At present I am not disposed to deal with the ground of this delight, connected, as it is, with a representation in which we would least of all look for it-a representation, namely, that lets us see its own inadequacy, and consequently its subjective want of finality for our judgement in the estimation of magnitude-but confine myself to the remark that if the aesthetic judgement is to be pure (unmixed with any teleological judgement which, as such, belongs to reason), and if we are to give a suitable example of it for the Critique of aesthetic judgement, we must not point to the sublime in works of art, e.g., buildings, statues and the like, where a human end determines the form as well as the magnitude, nor yet in things of nature, that in their very concept import a definite end, e.g., animals of a recognized natural order, but in rude nature merely as involving magnitude (and only in this so far as it does not convey any charm or any emotion arising from actual danger).For, in a representation of this kind, nature contains nothing monstrous (nor what is either magnificent or horrible)-the magnitude apprehended may be increased to any extent provided imagination is able to grasp it all in one whole.An object is monstrous where by its size it defeats the end that forms its concept.
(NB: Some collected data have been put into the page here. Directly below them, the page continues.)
Lemma sumZ_nonneg l : Forall (fun x => 0 <= x) l -> 0 <= sumZ l.
Proof. induction 1; simpl; lia. Qed.

Lemma sumZ_rev l : sumZ (rev l) = sumZ l.
Proof. induction l; simpl; [done|]. rewrite sumZ_app. simpl. lia. Qed.

Lemma sumZ_permutation l1 l2 : l1 ≡ₚ l2 -> sumZ l1 = sumZ l2.
Proof. induction 1; simpl; lia. Qed.

Lemma sumZ_const {A} (c : Z) (l : list A) : sumZ (map (fun _ => c) l) = c * Z.of_nat (length l).
Proof. induction l; cbn [map sumZ length]; lia. Qed.

Lemma sumZ_all_zero l : Forall (fun x => x = 0) l -> sumZ l = 0.
Proof. induction 1; simpl; lia. Qed.

Lemma sumZ_fmap_add {A} (f g : A -> Z) l :
  sumZ (map (fun x => f x + g x) l) = sumZ (map f l) + sumZ (map g l).
Proof. induction l; simpl; lia. Qed.

Lemma sumZ_fmap_le {A} (f g : A -> Z) l :
  (forall x, x ∈ l -> f x <= g x) -> sumZ (map f l) <= sumZ (map g l).
Proof.
  induction l as [|a l IH]; simpl; intros H; [lia|].
  assert (f a <= g a) by (apply H; left).
  assert (sumZ (map f l) <= sumZ (map g l)); [|lia].
  apply IH. intros; apply H; by right.
Qed.

Lemma sumZ_fmap_lt {A} (f g : A -> Z) l y :
  (forall x, x ∈ l -> f x <= g x) -> y ∈ l -> f y < g y -> sumZ (map f l) < sumZ (map g l).
Proof.
  intros Hle Hin Hlt. apply list_elem_of_split in Hin as (l1 & l2 & ->).
  rewrite !map_app, !sumZ_app. simpl.
  assert (sumZ (map f l1) <= sumZ (map g l1)) by (apply sumZ_fmap_le; set_solver).
  assert (sumZ (map f l2) <= sumZ (map g l2)) by (apply sumZ_fmap_le; set_solver). lia.
Qed.

Lemma sumZ_fmap_ext {A} (f g : A -> Z) l :
  (forall x, x ∈ l -> f x = g x) -> sumZ (map f l) = sumZ (map g l).
Proof.
  intros H. apply Z.le_antisymm; apply sumZ_fmap_le; intros x Hx; rewrite (H x Hx); lia.
Qed.

Lemma sumZ_fmap_mul {A} (c : Z) (f : A -> Z) l :
  sumZ (map (fun x => c * f x) l) = c * sumZ (map f l).
Proof. induction l; simpl; lia. Qed.

Lemma sumZ_elem_le x l :
  Forall (fun y => 0 <= y) l -> x ∈ l -> x <= sumZ l.
Proof.
  induction 1 as [|y l Hy Hl IH]; intros Hin; [by apply elem_of_nil in Hin|].
  pose proof (sumZ_nonneg _ Hl). apply elem_of_cons in Hin as [->|Hin]; simpl; [lia|].
  specialize (IH Hin). lia.
Qed.

(** A maximum loop is at least its start value and every element. *)
Lemma fold_max_ge {A} (f : A -> Z) (g : Z -> A -> Z) l m :
  (forall m x, m <= g m x /\ f x <= g m x) ->
  m <= fold_left g l m /\ forall x, x ∈ l -> f x <= fold_left g l m.
Proof.
  intros Hg. revert m; induction l as [|x l IH]; intros m; simpl; [split; [lia|set_solver]|].
  destruct (IH (g m x)) as [H1 H2], (Hg m x). split; [lia|].
  intros y [->|Hin]%elem_of_cons; [lia|auto].
Qed.

#[export] Hint Resolve sumZ_nonneg : yui.

(** ** Running positions *)

(** [pos] before each element of a loop that does
    [childPos[i] = pos; pos += childSize[i];]. *)
Fixpoint positions (pos : Z) (sizes : list Z) : list Z :=
  match sizes with
  | [] => []
  | s :: rest => pos :: positions (pos + s) rest
  end.

Lemma length_positions pos sizes : length (positions pos sizes) = length sizes.
Proof. revert pos; induction sizes; intros; simpl; auto. Qed.

Lemma positions_lookup pos sizes i :
  (i < length sizes)%nat ->
  positions pos sizes !! i = Some (pos + sumZ (take i sizes)).
Proof.
  revert pos i; induction sizes as [|s sizes IH]; intros pos [|i] Hi; simpl in *; try lia.
  - f_equal; lia.
  - rewrite IH by lia. f_equal; lia.
Qed.

(** Two intervals at different places of such a list never overlap. *)
Lemma positions_disjoint pos sizes i j pi pj si :
  Forall (fun s => 0 <= s) sizes ->
  (i < j)%nat ->
  positions pos sizes !! i = Some pi -> positions pos sizes !! j = Some pj ->
  sizes !! i = Some si ->
  pi + si <= pj.
Proof.
  revert pos i j; induction sizes as [|s sizes IH]; intros pos i j Hnn Hij Hi Hj Hs;
    [done|].
  apply Forall_cons_iff in Hnn as [Hs0 Hnn].
  destruct j as [|j]; [lia|]. destruct i as [|i]; simpl in *; simplify_eq.
  - assert (j < length sizes)%nat.
    { rewrite <- (length_positions (pi + si)). by eapply lookup_lt_Some. }
    rewrite positions_lookup in Hj by done. simplify_eq.
    assert (0 <= sumZ (take j sizes)) by (apply sumZ_nonneg, Forall_take; done). lia.
  - eapply (IH (pos + s) i j); eauto with lia.
Qed.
The colossal is the mere presentation of a concept which is almost too great for presentation, i.e., borders on the relatively monstrous; for the end to be attained by the presentation of a concept is made harder to realize by the intuition of the object being almost too great for our faculty of apprehension.A pure judgement upon the sublime must, however, have no end belonging to the object as its determining ground, if it is to be aesthetic and not to be tainted with any judgement of understanding or reason.